Diese Personalie ist ein paar weitere Überlegungen wert. Ruschitzkas Ernennung zum Klinik­direktor der Kardiologie verlief USZ-intern nicht reibungslos, und nach seinem Amtsantritt Anfang 2018 ging die Kooperation mit der Herz­chirurgie stark zurück. Dennoch hat es Ruschitzka geschafft, in der öffentlichen Auseinander­setzung um die «Causa Maisano» im Hinter­grund zu bleiben. Daran ändert sich auch im Sommer 2020 nichts, als er eine beeindruckende Blamage erlebt.

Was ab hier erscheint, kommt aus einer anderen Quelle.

(** [exception instanceof GQLError] *)
Definition instanceof_GQLError (exception : Exception) : option GQLError.t :=
  match exception with
  | GQL e => Some e
  | Other _ => None
  end.

(** A value held by a field of the [ConnectionConfig] object. *)
Inductive JSValue : Type :=
| undefined
| str (s : string)
| obj (entries : gmap string string).

(** [ConnectionConfig] is an object whose fields are all optional; it is
    kept as the map of its own properties. *)
Abbreviation ConnectionConfig := (gmap string JSValue).

(** Reading a property: [o.k], [undefined] when the object has no such
    property. *)
Definition prop (o : ConnectionConfig) (k : string) : JSValue :=
  default undefined (o !! k).

(** Optional chaining: [x?.f]. *)
Definition chain {A : Type} (x : option A) (f : A → string) : JSValue :=
  match x with
  | Some a => str (f a)
  | None => undefined
  end.

(** The close callback handed to [init]; calling it is recorded by name. *)
Definition Callback : Set := nat.

(** ** Calls made on the collaborators, in the order they are made *)

Inductive Call : Type :=
| TemplateDataSourceList_loadAll
| DBDriver_loadAll
| DatabaseAuthModels_load (authModelId : string)
| OpenConnectionAsync (config : ConnectionConfig)
| LogInfo (title : string)
| LogException (exception : Exception) (message : string)
| DialogOpen_ErrorDetails (exception : GQLError.t)
| OnClose (callback : Callback).

(** ** The controller's fields *)

Record Controller : Type := mkController {
  step : ConnectionStep.t;
  isLoading : bool;
  isConnecting : bool;
  dbSource : option DBSource.t;
  authModel : option DatabaseAuthModel;
  config : ConnectionConfig;
  hasDetails : bool;
  responseMessage : option string;
  exception : option GQLError.t;
  onClose : option Callback;
  isDistructed : bool
}.

(** The field initialisers of the class (lines 37-50). *)
Definition new_controller : Controller := {|
  step := ConnectionStep.DBSource;
  isLoading := true;
  isConnecting := false;
  dbSource := None;
  authModel := None;
  config := {[ "credentials" := obj ∅ ]};
  hasDetails := false;
  responseMessage := None;
  exception := None;
  onClose := None;
  isDistructed := false
|}.

(** The controller together with what its collaborators hold: the data of
    the two resources it reads, and the log of the calls made so far. *)
Record Sys : Type := mkSys {
  this : Controller;
  templateDataSourceListResource_data : list DBSource.t;
  dbDriverResource_data : gmap string DBDriver.t;
  calls : list Call
}.

Definition new_sys : Sys := {|
  this := new_controller;
  templateDataSourceListResource_data := [];
  dbDriverResource_data := ∅;
  calls := []
|}.

(** ** The monad: state of [Sys], with thrown exceptions *)

Inductive Result (A : Type) : Type :=
| Returned (a : A) (s : Sys)
| Raised (e : Exception) (s : Sys).
Arguments Returned {A} a s.
Arguments Raised {A} e s.

Definition M (A : Type) : Type := Sys → Result A.

Definition state_of {A : Type} (r : Result A) : Sys :=
  match r with
  | Returned _ s => s
  | Raised _ s => s
  end.

#[global] Instance M_ret : MRet M := λ A a s, Returned a s.

#[global] Instance M_bind : MBind M := λ A B f m s,
  match m s with
  | Returned a s' => f a s'
  | Raised e s' => Raised e s'
  end.

Definition raise {A : Type} (e : Exception) : M A := λ s, Raised e s.

(** [try { body } catch (exception) { handler }] *)
Definition try_catch {A : Type} (body : M A) (handler : Exception → M A) : M A :=
  λ s, match body s with
       | Returned a s' => Returned a s'
       | Raised e s' => handler e s'
       end.

(** [try { body } finally { fin }]: [fin] runs on both exits, and an
    exception of [body] is rethrown after it. *)
Definition try_finally {A : Type} (body : M A) (fin : M unit) : M A :=
  λ s, match body s with
       | Returned a s' =>
           match fin s' with
           | Returned _ s'' => Returned a s''
           | Raised e s'' => Raised e s''
           end
       | Raised e s' =>
           match fin s' with
           | Returned _ s'' => Raised e s''
           | Raised e' s'' => Raised e' s''
           end
       end.

(** The value of a settled promise at its [await]: the fulfilment value,
    or the rejection thrown. *)
Definition settled {A : Type} (r : Exception + A) : M A :=
  match r with
  | inr a => mret a
  | inl e => raise e
  end.

Definition gets {A : Type} (f : Controller → A) : M A :=
  λ s, Returned (f (this s)) s.

Definition update (f : Controller → Controller) : M unit :=
  λ s, Returned tt
    (mkSys (f (this s)) (templateDataSourceListResource_data s)
       (dbDriverResource_data s) (calls s)).

(** A call on a collaborator is appended to the log. *)
Definition emit (c : Call) : M unit :=
  λ s, Returned tt
    (mkSys (this s) (templateDataSourceListResource_data s)
       (dbDriverResource_data s) (calls s ++ [c])).

(** Assignments to the fields, [this.f = v]. *)
Definition set_step (v : ConnectionStep.t) : M unit :=
  update (λ c, mkController v (isLoading c) (isConnecting c) (dbSource c)
    (authModel c) (config c) (hasDetails c) (responseMessage c) (exception c)
    (onClose c) (isDistructed c)).
Definition set_isLoading (v : bool) : M unit :=
  update (λ c, mkController (step c) v (isConnecting c) (dbSource c)
    (authModel c) (config c) (hasDetails c) (responseMessage c) (exception c)
    (onClose c) (isDistructed c)).
Definition set_isConnecting (v : bool) : M unit :=
  update (λ c, mkController (step c) (isLoading c) v (dbSource c)
    (authModel c) (config c) (hasDetails c) (responseMessage c) (exception c)
    (onClose c) (isDistructed c)).
Definition set_dbSource (v : option DBSource.t) : M unit :=
  update (λ c, mkController (step c) (isLoading c) (isConnecting c) v
    (authModel c) (config c) (hasDetails c) (responseMessage c) (exception c)
    (onClose c) (isDistructed c)).
Definition set_authModel (v : option DatabaseAuthModel) : M unit :=
  update (λ c, mkController (step c) (isLoading c) (isConnecting c) (dbSource c)
    v (config c) (hasDetails c) (responseMessage c) (exception c)
    (onClose c) (isDistructed c)).
Definition set_config (v : ConnectionConfig) : M unit :=
  update (λ c, mkController (step c) (isLoading c) (isConnecting c) (dbSource c)
    (authModel c) v (hasDetails c) (responseMessage c) (exception c)
    (onClose c) (isDistructed c)).
Definition set_hasDetails (v : bool) : M unit :=
  update (λ c, mkController (step c) (isLoading c) (isConnecting c) (dbSource c)
    (authModel c) (config c) v (responseMessage c) (exception c)
    (onClose c) (isDistructed c)).
Definition set_responseMessage (v : option string) : M unit :=
  update (λ c, mkController (step c) (isLoading c) (isConnecting c) (dbSource c)
    (authModel c) (config c) (hasDetails c) v (exception c)
    (onClose c) (isDistructed c)).
Definition set_exception (v : option GQLError.t) : M unit :=
  update (λ c, mkController (step c) (isLoading c) (isConnecting c) (dbSource c)
    (authModel c) (config c) (hasDetails c) (responseMessage c) v
    (onClose c) (isDistructed c)).
Definition set_onClose (v : option Callback) : M unit :=
  update (λ c, mkController (step c) (isLoading c) (isConnecting c) (dbSource c)
    (authModel c) (config c) (hasDetails c) (responseMessage c) (exception c)
    v (isDistructed c)).
Definition set_isDistructed (v : bool) : M unit :=
  update (λ c, mkController (step c) (isLoading c) (isConnecting c) (dbSource c)
    (authModel c) (config c) (hasDetails c) (responseMessage c) (exception c)
    (onClose c) v).

(** [this.config.k = v]: the config object is mutated in place. *)
Definition set_config_prop (k : string) (v : JSValue) : M unit :=
  cfg ← gets config;
  set_config (<[k := v]> cfg).

(** Modelled from the spec: a resource's [loadAll()] populates its
    observable [data] when it succeeds. *)
Definition store_dbSources (data : list DBSource.t) : M unit :=
  λ s, Returned tt
    (mkSys (this s) data (dbDriverResource_data s) (calls s)).
Definition store_dbDrivers (data : gmap string DBDriver.t) : M unit :=
  λ s, Returned tt
    (mkSys (this s) (templateDataSourceListResource_data s) data (calls s)).

(** ** The methods of the class *)

(** [get dbSources()] (lines 52-54) *)
Definition dbSources : M (list DBSource.t) :=
  λ s, Returned (templateDataSourceListResource_data s) s.

(** [get dbDrivers()] (lines 56-58) *)
Definition dbDrivers : M (gmap string DBDriver.t) :=
  λ s, Returned (dbDriverResource_data s) s.

(** [get dbDriver()] (lines 60-65) *)
Definition dbDriver : M (option DBDriver.t) :=
  src ← gets dbSource;
  match src with
  | None => mret None
  | Some src =>
      drivers ← dbDrivers;
      mret (drivers !! DBSource.driverId src)
  end.

(** [notificationService.logInfo({ title })] *)
Definition logInfo (title : string) : M unit := emit (LogInfo title).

Zunächst schreibt das USZ in einer Medien­mitteilung, Ruschitzka sei an einer epochalen weltweiten Beobachtungs­studie beteiligt gewesen: mit 96’000 Covid-19-Patienten in 671 Spitälern auf allen Kontinenten. Einer Studie, die in der renommierten Fachzeitschrift «The Lancet» veröffentlicht wurde. Das Unispital zitiert seinen Kardiologie-Chef mit Worten, die klingen, als seien sie direkt an den damaligen US-Präsidenten Donald Trump oder den brasilianischen Präsidenten Jair Bolsonaro gerichtet, die in der Corona-Bekämpfung in jener Zeit öffentlichkeits­wirksam auf umstrittene Malaria­medikamente setzen: «Für die Wirksamkeit von Hydroxy­chloroquin und Chloroquin bei Covid-19 gibt es keine wissenschaft­lichen Belege», sagt Ruschitzka. Vielmehr seien schwere Neben­wirkungen beobachtet worden, «vor allem lebens­gefährliche Herzrhythmusstörungen».

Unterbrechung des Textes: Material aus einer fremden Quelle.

(** ** [poly_array]: whole-container copy *)

Section array_copy.
Import PolyArray.
Variables N SlotSize : nat.

Lemma arr_copy_from_step_run (i : nat) (this other : poly_array) :
  copy_from_step i (this, other) =
    match occupied (slot other i) with
    | None => ((this, other), [], inr tt)
    | Some (_, o) =>
        match safe_copy_construct (load this i) (load other i) o with
        | inl e => ((this, other), [], inl e)
        | inr c =>
            ((set_slot i {| ptr := Some i; ops := ops (slot other i) |}
                (store i c this), other), [], inr tt)
        end
    end.
Proof.
  unfold copy_from_step, get_storage_slot. munfold.
  destruct (occupied (slot other i)) as [[p o]|]; [|done].
  by destruct (safe_copy_construct _ _ o) as [e|c].
Qed.

Lemma arr_copy_from_loop (from k : nat) (this other : poly_array) :
  (∀ i, arr_slot_ok other i) →
  (∀ i p o, from ≤ i < from + k → occupied (slot other i) = Some (p, o) →
     faithful_copy o) →
  from + k ≤ length (slots_ this) → from + k ≤ length (storage_ this) →
  (∀ i, from ≤ i < from + k → slot this i = empty_slot) →
  ∃ this',
    for_each (seq from k) copy_from_step (this, other)
      = ((this', other), [], inr tt)
    ∧ arr_frame this this'
    ∧ ptr_cache_ this' = ptr_cache_ this
    ∧ cache_valid_ this' = cache_valid_ this
    ∧ (∀ i, from ≤ i < from + k → arr_moved other i this' i)
    ∧ (∀ i, ¬ (from ≤ i < from + k) →
         slot this' i = slot this i ∧ load this' i = load this i).
Proof.
  revert from this.
  induction k as [|k IH]; intros from this Hok Hfaith Hlt Hlt' Hempty.
  - exists this. simpl. split; [done|].
    split; [apply arr_frame_refl|]. split; [done|]. split; [done|].
    split; [intros; lia|done].
  - cbn [seq for_each]. rewrite run_bind, arr_copy_from_step_run.
    assert (∃ this1,
      match occupied (slot other from) with
      | None => ((this, other), [], inr tt)
      | Some (_, o) =>
          match safe_copy_construct (load this from) (load other from) o with
          | inl e => ((this, other), [], inl e)
          | inr c =>
              ((set_slot from {| ptr := Some from;
                                 ops := ops (slot other from) |}
                  (store from c this), other), [], inr tt)
          end
      end = ((this1, other), [], inr tt)
      ∧ arr_frame this this1
      ∧ ptr_cache_ this1 = ptr_cache_ this
      ∧ cache_valid_ this1 = cache_valid_ this
      ∧ arr_moved other from this1 from
      ∧ (∀ i, i ≠ from →
           slot this1 i = slot this i ∧ load this1 i = load this i))
      as (this1 & -> & Hft & Hpc & Hcv & Hmv & Hun).
    { unfold arr_moved. destruct (Hok from) as [He|(o & Ho & Hfit)].
      - rewrite He. simpl. exists this.
        split; [done|]. split; [apply arr_frame_refl|].
        split; [done|]. split; [done|].
        split; [apply Hempty; lia|done].
      - assert (occupied (slot other from) = Some (from, o)) as Hocc
          by (by rewrite Ho).
        rewrite Hocc.
        destruct (Hfaith from from o ltac:(lia) Hocc
                    (load this from) (load other from) Hfit)
          as (c & -> & Hfd & Hrepr).
        rewrite Ho. simpl ops.
        eexists. split; [reflexivity|].
        split; [|split; [done|split; [done|split]]].
        + unfold arr_frame; simpl. by rewrite !length_insert.
        + split; [|split].
          * arr_simpl. case_decide; [done|lia].
          * arr_simpl. case_decide; [done|lia].
          * arr_simpl. case_decide; [done|lia].
        + intros i Hi. arr_simpl. repeat (case_decide; [lia|]). done. }
    pose proof Hft as (Ht1 & Ht1' & _).
    destruct (IH (S from) this1)
      as (this' & -> & Hft' & Hpc' & Hcv' & Hin & Hout); [done| |lia|lia| |].
    { intros i p o Hi. apply Hfaith. lia. }
    { intros i Hi. destruct (Hun i) as (-> & _); [lia|]. apply Hempty. lia. }
    exists this'. split; [reflexivity|].
    split; [by apply (arr_frame_trans this this1 this')|].
    split; [congruence|]. split; [congruence|].
    split.
    + intros i Hi. destruct (decide (i = from)) as [->|Hn].
      * destruct (Hout from) as (Hs & Hl); [lia|].
        by apply (arr_moved_ext other other from this1 this' from).
      * apply Hin. lia.
    + intros i Hi. destruct (Hout i) as (-> & ->); [lia|].
      apply Hun. lia.
Qed.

Unverzüglich ziehen Organisationen und Regierungen Konsequenzen: Die Weltgesundheits­organisation (WHO) sistiert eine gross angelegte Studie zur Wirkung der beiden Malaria­medikamente, mehrere Länder stoppen ähnliche nationale Studien.

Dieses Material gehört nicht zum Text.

Lemma successful_loads_loaded calls s m :
  model s = Some m -> successful_loads calls s = 0%nat.
Proof.
  intros Hm. induction calls as [|c rest IH]; simpl; [done|].
  destruct (step_loaded c s m Hm) as [-> _]. by rewrite Hm, IH.
Qed.

Lemma load_attempts_not_loading t :
  Forall (fun ev => is_loading ev = false) t -> load_attempts t = 0%nat.
Proof.
  unfold load_attempts. induction 1 as [|ev t Hev _ IH]; [done|].
  rewrite filter_cons. destruct (decide (ev = Fetch class_mapping_url)) as [->|];
    [done|exact IH].
Qed.

(** C7, as the code has it. In every sequence of calls, each completing
    before the next starts, the model is loaded successfully at most
    once; and from a state in which it is loaded, every later call leaves
    the model and the class mapping as they are and does no loading work
    at all. *)
Theorem model_loaded_at_most_once (calls : list Call) (s : State) :
  (successful_loads calls s <= 1)%nat /\
  forall m,
    model s = Some m ->
    fst (run calls s) = s /\
    Forall (fun ev => is_loading ev = false) (snd (run calls s)) /\
    load_attempts (snd (run calls s)) = 0%nat.
Proof.
  split.
  - revert s. induction calls as [|c rest IH]; intros s; simpl; [lia|].
    destruct (model s) as [m|] eqn:Hm.
    + destruct (step_loaded c s m Hm) as [-> _].
      rewrite (successful_loads_loaded rest s m Hm). lia.
    + destruct (model (fst (step c s))) as [m1|] eqn:Hm1.
      * rewrite (successful_loads_loaded rest _ m1 Hm1). lia.
      * specialize (IH (fst (step c s))). lia.
  - intros m Hm. destruct (run_loaded calls s m Hm) as [Hs Ht].
    split_and!; [done..|]. by apply load_attempts_not_loading.
Qed.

Zwei Wochen später aber ist alles anders: «The Lancet» zieht die Studie, die weltweit für Furore gesorgt hat, zurück – ein beispielloser Vorgang.

Der Chefredaktor der Fachzeitschrift zeigt sich erschüttert: «This is a shocking example of research misconduct in the middle of a global health emergency», sagt er dem «Guardian», in der «New York Times» spricht er von einer «Fälschung» und einem «monumentalen Betrug». Die «Süddeutsche Zeitung» schreibt von einem «Paukenschlag für die Wissenschaft», die NZZ von einem «handfesten Skandal». Und der Präsident der schweizerischen Medizin­akademie sagt in einem Interview: «Die Autoren haben sich blamiert, weil sie zu schnell publizieren wollten.»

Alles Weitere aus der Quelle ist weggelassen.